BEGIN

Lemma wpo_vxlan_finish params br dl vx s s1 id d g g' g'' :
  silent s s1 → devs s1 !! id = Some d → dev_ns d = cur_ns s →
  dev_name d = vxLanName (VNIParams.VNI params) → is_vxlan (dev_link d) = true →
  link_index vx = dev_index d → link_name vx = vxLanName (VNIParams.VNI params) →
  vxlan_configured (dev_link d) (link_index br) (dev_index dl) params →
  frame s s1 (vxLanName (VNIParams.VNI params)) (bad_vxlan (link_index br) (dev_index dl) params) →
  wpo (_ ← on_errM g (addrGenModeNone vx); _ ← on_errM g' (setNeighSuppression vx);
       on_errM g'' (LinkSetUp (Some vx))) s1 (λ _, vxlan_settled params br dl s).
Proof.
  intros Hs1 Hd Hns Hn Hok Hi Hln Hcfg Hf.
  apply (wpo_vxlan_tail _ _ id d); [done|by destruct Hs1 as [-> _]|done|congruence|].
  intros extra s2 Hs2 Hd2. exists vx. split_and!.
  - exact (silent_trans _ _ _ Hs1 Hs2).
  - exact (frame_insert s s1 s2 _ _ id d _ Hf Hd Hns Hn Hd2).
  - eexists id, _. rewrite Hd2 lookup_insert_eq. by split_and!.
Qed.
(* ===== verification/Held.v ===== *)
(** * Devices that stay

    What the configuration of one VNI leaves of the others.  A set of devices is
    [closed] when it has the peer of each of its devices and what each of its VXLANs
    runs over; deleting or moving a device outside of it then takes none of it along,
    and only releases devices whose master is outside. *)

From S2P Require Import Prelude GoStrings GoNet HostParams Netlink Troubles NetLogic HostLinks LinkSpecs.
Local Open Scope Z_scope.

Implicit Types (K L : gmap positive Dev) (d : Dev) (id : positive).

(** What a VXLAN runs over is there. *)
Definition based K d : Prop :=
  ∀ vid port learn src vtep, Kind (dev_link d) = Vxlan vid port learn src vtep →
    ∃ id' d', K !! id' = Some d' ∧ dev_ns d' = dev_ns d ∧ dev_index d' = vtep.
Definition peered K d : Prop := ∀ idp, dev_peer d = Some idp → is_Some (K !! idp).
Definition closed K : Prop := map_Forall (λ _ d, peered K d ∧ based K d) K.

Definition holds K (s : NetState) : Prop := closed K ∧ K ⊆ devs s.

(** The master of the device is one of the set. *)
Definition mastered K d : Prop :=
  ∃ id' d', K !! id' = Some d' ∧ dev_ns d' = dev_ns d ∧ dev_index d' = dev_master d.

(** Every device of [K] is in [K'] up to its master, and with its master when that
    is one of [K] too. *)
Definition evolves K K' : Prop :=
  ∀ id d, K !! id = Some d → ∃ m, K' !! id = Some (set_master m d) ∧ (mastered K d → m = dev_master d).

(** The names of the devices are among these. *)
Definition within (l : list string) K : Prop := map_Forall (λ _ d, dev_name d ∈ l) K.

(** All devices of [K] and no others are still there. *)
Definition held K (s' : NetState) : Prop :=
  ∃ K', evolves K K' ∧ dom K' = dom K ∧ holds K' s'.

(** The device differs in what the setup functions change only. *)
Definition same_shape d d' : Prop :=
  dev_ns d' = dev_ns d ∧ dev_name d' = dev_name d ∧ dev_index d' = dev_index d
  ∧ Kind (dev_link d') = Kind (dev_link d) ∧ dev_peer d' = dev_peer d.

Lemma evolves_refl K : evolves K K.
Proof. intros id d Hd. exists (dev_master d). by rewrite set_master_same. Qed.

Lemma set_master_twice m n d : set_master m (set_master n d) = set_master m d.
Proof. done. Qed.

Lemma evolves_trans K1 K2 K3 : evolves K1 K2 → evolves K2 K3 → evolves K1 K3.
Proof.
  intros H12 H23 id d Hd. destruct (H12 id d Hd) as (m & Hm & HC).
  destruct (H23 id _ Hm) as (m' & Hm' & HC'). exists m'. rewrite set_master_twice in Hm'.
  split; [done|]. intros (idm & dm & Hdm & Hns & Hi). assert (m = dev_master d) as -> by (apply HC; by exists idm, dm).
  cbn in HC'. apply HC'. destruct (H12 _ _ Hdm) as (k & Hk & _). by exists idm, (set_master k dm).
Qed.

#[export] Instance evolves_preorder : PreOrder evolves.
Proof. split; [exact evolves_refl|exact evolves_trans]. Qed.

Lemma evolves_insert K0 K id d : K0 !! id = None → evolves K0 K → evolves K0 (<[id := d]> K).
Proof.
  intros Hn He id' d' Hd'. destruct (He _ _ Hd') as (m & Hm & HC). exists m.
  rewrite lookup_insert_ne; [done|congruence].
Qed.

Lemma evolves_union K L : evolves K (K ∪ L).
Proof.
  intros id d Hd. exists (dev_master d). rewrite set_master_same. split; [|done].
  by apply lookup_union_Some_l.
Qed.

Lemma same_dom_lookup K K' id d' : dom K' = dom K → K' !! id = Some d' → ∃ d, K !! id = Some d.
Proof. intros Hdom Hd'%elem_of_dom_2. rewrite Hdom in Hd'. by apply elem_of_dom. Qed.

(** A set with the same devices up to masters is closed. *)
Lemma closed_evolves K K' : closed K → evolves K K' → dom K' = dom K → closed K'.
Proof.
  intros Hc He Hdom id d' Hd'.
  destruct (same_dom_lookup _ _ _ _ Hdom Hd') as [d Hd].
  destruct (He _ _ Hd) as (m & Hm & _), (Hc _ _ Hd) as [Hp Hb].
  rewrite Hd' in Hm. injection Hm as ->. split.
  - intros idp [dp Hdp]%Hp. destruct (He _ _ Hdp) as (? & ? & _). eauto.
  - intros vid port learn src vtep (idb & db & Hdb & Hns & Hi)%Hb.
    destruct (He _ _ Hdb) as (k & Hk & _). by exists idb, (set_master k db).
Qed.

Lemma within_held l K K' : within l K → evolves K K' → dom K' = dom K → within l K'.
Proof.
  intros Hw He Hdom id d' Hd'.
  destruct (same_dom_lookup _ _ _ _ Hdom Hd') as [d Hd].
  destruct (He _ _ Hd) as (m & Hm & _). rewrite Hd' in Hm. injection Hm as ->. exact (Hw _ _ Hd).
Qed.

Lemma within_mono l l' K : within l K → l ⊆ l' → within l' K.
Proof. intros Hw Hl id d Hd. apply Hl. exact (Hw _ _ Hd). Qed.

Lemma within_union l K L : within l K → within l L → within l (K ∪ L).
Proof. intros HK HL id d [Hd|[_ Hd]]%lookup_union_Some_raw; [exact (HK _ _ Hd)|exact (HL _ _ Hd)]. Qed.

Lemma within_insert l K id d : within l K → dev_name d ∈ l → within l (<[id := d]> K).
Proof. intros Hw Hd. by apply map_Forall_insert_2. Qed.

Lemma within_absent l K s id d :
  within l K → K ⊆ devs s → devs s !! id = Some d → dev_name d ∉ l → K !! id = None.
Proof.
  intros Hw Hs Hd Hn. destruct (K !! id) as [d'|] eqn:E; [|done]. destruct Hn.
  pose proof (lookup_weaken _ _ _ _ E Hs). assert (d' = d) as -> by congruence. exact (Hw _ _ E).
Qed.

Lemma holds_devs K s s' : devs s' = devs s → holds K s → holds K s'.
Proof. unfold holds. by intros ->. Qed.

(** Adding devices. *)
Lemma holds_union K L s :
  holds K s → L ⊆ devs s → map_Forall (λ _ d, peered (K ∪ L) d ∧ based (K ∪ L) d) L →
  holds (K ∪ L) s.
Proof.
  intros [Hc Hs] HL HLc. split; [|by apply map_union_least].
  assert (K ⊆ K ∪ L) as Hin by apply map_union_subseteq_l.
  intros id d [Hd|[_ Hd]]%lookup_union_Some_raw; [|exact (HLc _ _ Hd)].
  destruct (Hc _ _ Hd) as [Hp Hb]. split.
  - intros idp [dp Hdp]%Hp. exists dp. exact (lookup_weaken _ _ _ _ Hdp Hin).
  - intros ? ? ? ? ? (idb & db & Hdb & Hrest)%Hb. exists idb, db. split; [|done].
    exact (lookup_weaken _ _ _ _ Hdb Hin).
Qed.

Lemma plain_peered s id d K : wf s → devs s !! id = Some d → plain d → peered K d.
Proof.
  intros Hwf Hd [Hv _] idp Hp. rewrite (wf_peer_veth _ Hwf _ _ Hd) in Hv; [done|congruence].
Qed.
Lemma unbased d K : is_vxlan (dev_link d) = false → based K d.
Proof. unfold is_vxlan. intros Hx ? ? ? ? ? Hk. by rewrite Hk in Hx. Qed.
(* ===== verification/Faults.v ===== *)
(** * Calls that fail

    What some theorems need to know of the kernel beside its laws: what a call that fails
    leaves behind.  The laws of the file Netlink leave it open. *)

From S2P Require Import Prelude GoStrings GoNet HostParams Netlink Troubles NetLogic HostLinks LinkSpecs.
Local Open Scope Z_scope.

(** ** Calls that fail

    The kernel answers a request as a whole, so a call that fails leaves the devices as
    they were.  [LinkAdd] is two requests when the device is to have a master, which can
    only be set once it is made: the second may fail after the first was carried out. *)
Definition stops `{View W} {A} (m : go W A) : Prop :=
  sat m (λ s r s', (∃ a, r = Ok a) ∨ devs s' = devs s).

Definition half_made (req : Link) (s s' : NetState) : Prop :=
  ∃ id d, added_as (set_MasterIndex 0 req) s id d s'.

Class FailStop (W : Type) `{Netlink W, View W} : Prop := {
  LinkAdd_stops l : sat (LinkAdd l) (λ s r s',
    (∃ a, r = Ok a) ∨ devs s' = devs s ∨ link_master l ≠ 0 ∧ half_made l s s');
  LinkDel_stops l : stops (LinkDel l);
  LinkSetUp_stops l : stops (LinkSetUp l);
  LinkSetMaster_stops l m : stops (LinkSetMaster l m);
  LinkSetNsFd_stops l h : stops (LinkSetNsFd l h);
  AddrAdd_stops l a : stops (AddrAdd l a);
  AddrDel_stops l a : stops (AddrDel l a);
  Execute_stops r p t : stops (Execute r p t);
  File_Write_stops f t : stops (File_Write f t) }.

#[export] Hint Resolve LinkDel_stops LinkSetUp_stops LinkSetMaster_stops LinkSetNsFd_stops
  AddrAdd_stops AddrDel_stops Execute_stops File_Write_stops : pierre.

END

§ **WORK ORDER**
From the listing above, output exactly the run of lines that starts with the line containing "Lemma same_dom_lookup K" and ends with the line containing "intros [Hc Hs]".

§ **RESPONSE AREA**
Lemma same_dom_lookup K K' id d' : dom K' = dom K → K' !! id = Some d' → ∃ d, K !! id = Some d.
Proof. intros Hdom Hd'%elem_of_dom_2. rewrite Hdom in Hd'. by apply elem_of_dom. Qed.

(** A set with the same devices up to masters is closed. *)
Lemma closed_evolves K K' : closed K → evolves K K' → dom K' = dom K → closed K'.
Proof.
  intros Hc He Hdom id d' Hd'.
  destruct (same_dom_lookup _ _ _ _ Hdom Hd') as [d Hd].
  destruct (He _ _ Hd) as (m & Hm & _), (Hc _ _ Hd) as [Hp Hb].
  rewrite Hd' in Hm. injection Hm as ->. split.
  - intros idp [dp Hdp]%Hp. destruct (He _ _ Hdp) as (? & ? & _). eauto.
  - intros vid port learn src vtep (idb & db & Hdb & Hns & Hi)%Hb.
    destruct (He _ _ Hdb) as (k & Hk & _). by exists idb, (set_master k db).
Qed.

Lemma within_held l K K' : within l K → evolves K K' → dom K' = dom K → within l K'.
Proof.
  intros Hw He Hdom id d' Hd'.
  destruct (same_dom_lookup _ _ _ _ Hdom Hd') as [d Hd].
  destruct (He _ _ Hd) as (m & Hm & _). rewrite Hd' in Hm. injection Hm as ->. exact (Hw _ _ Hd).
Qed.

Lemma within_mono l l' K : within l K → l ⊆ l' → within l' K.
Proof. intros Hw Hl id d Hd. apply Hl. exact (Hw _ _ Hd). Qed.

Lemma within_union l K L : within l K → within l L → within l (K ∪ L).
Proof. intros HK HL id d [Hd|[_ Hd]]%lookup_union_Some_raw; [exact (HK _ _ Hd)|exact (HL _ _ Hd)]. Qed.

Lemma within_insert l K id d : within l K → dev_name d ∈ l → within l (<[id := d]> K).
Proof. intros Hw Hd. by apply map_Forall_insert_2. Qed.

Lemma within_absent l K s id d :
  within l K → K ⊆ devs s → devs s !! id = Some d → dev_name d ∉ l → K !! id = None.
Proof.
  intros Hw Hs Hd Hn. destruct (K !! id) as [d'|] eqn:E; [|done]. destruct Hn.
  pose proof (lookup_weaken _ _ _ _ E Hs). assert (d' = d) as -> by congruence. exact (Hw _ _ E).
Qed.

Lemma holds_devs K s s' : devs s' = devs s → holds K s → holds K s'.
Proof. unfold holds. by intros ->. Qed.

(** Adding devices. *)
Lemma holds_union K L s :
  holds K s → L ⊆ devs s → map_Forall (λ _ d, peered (K ∪ L) d ∧ based (K ∪ L) d) L →
  holds (K ∪ L) s.
Proof.
  intros [Hc Hs] HL HLc. split; [|by apply map_union_least].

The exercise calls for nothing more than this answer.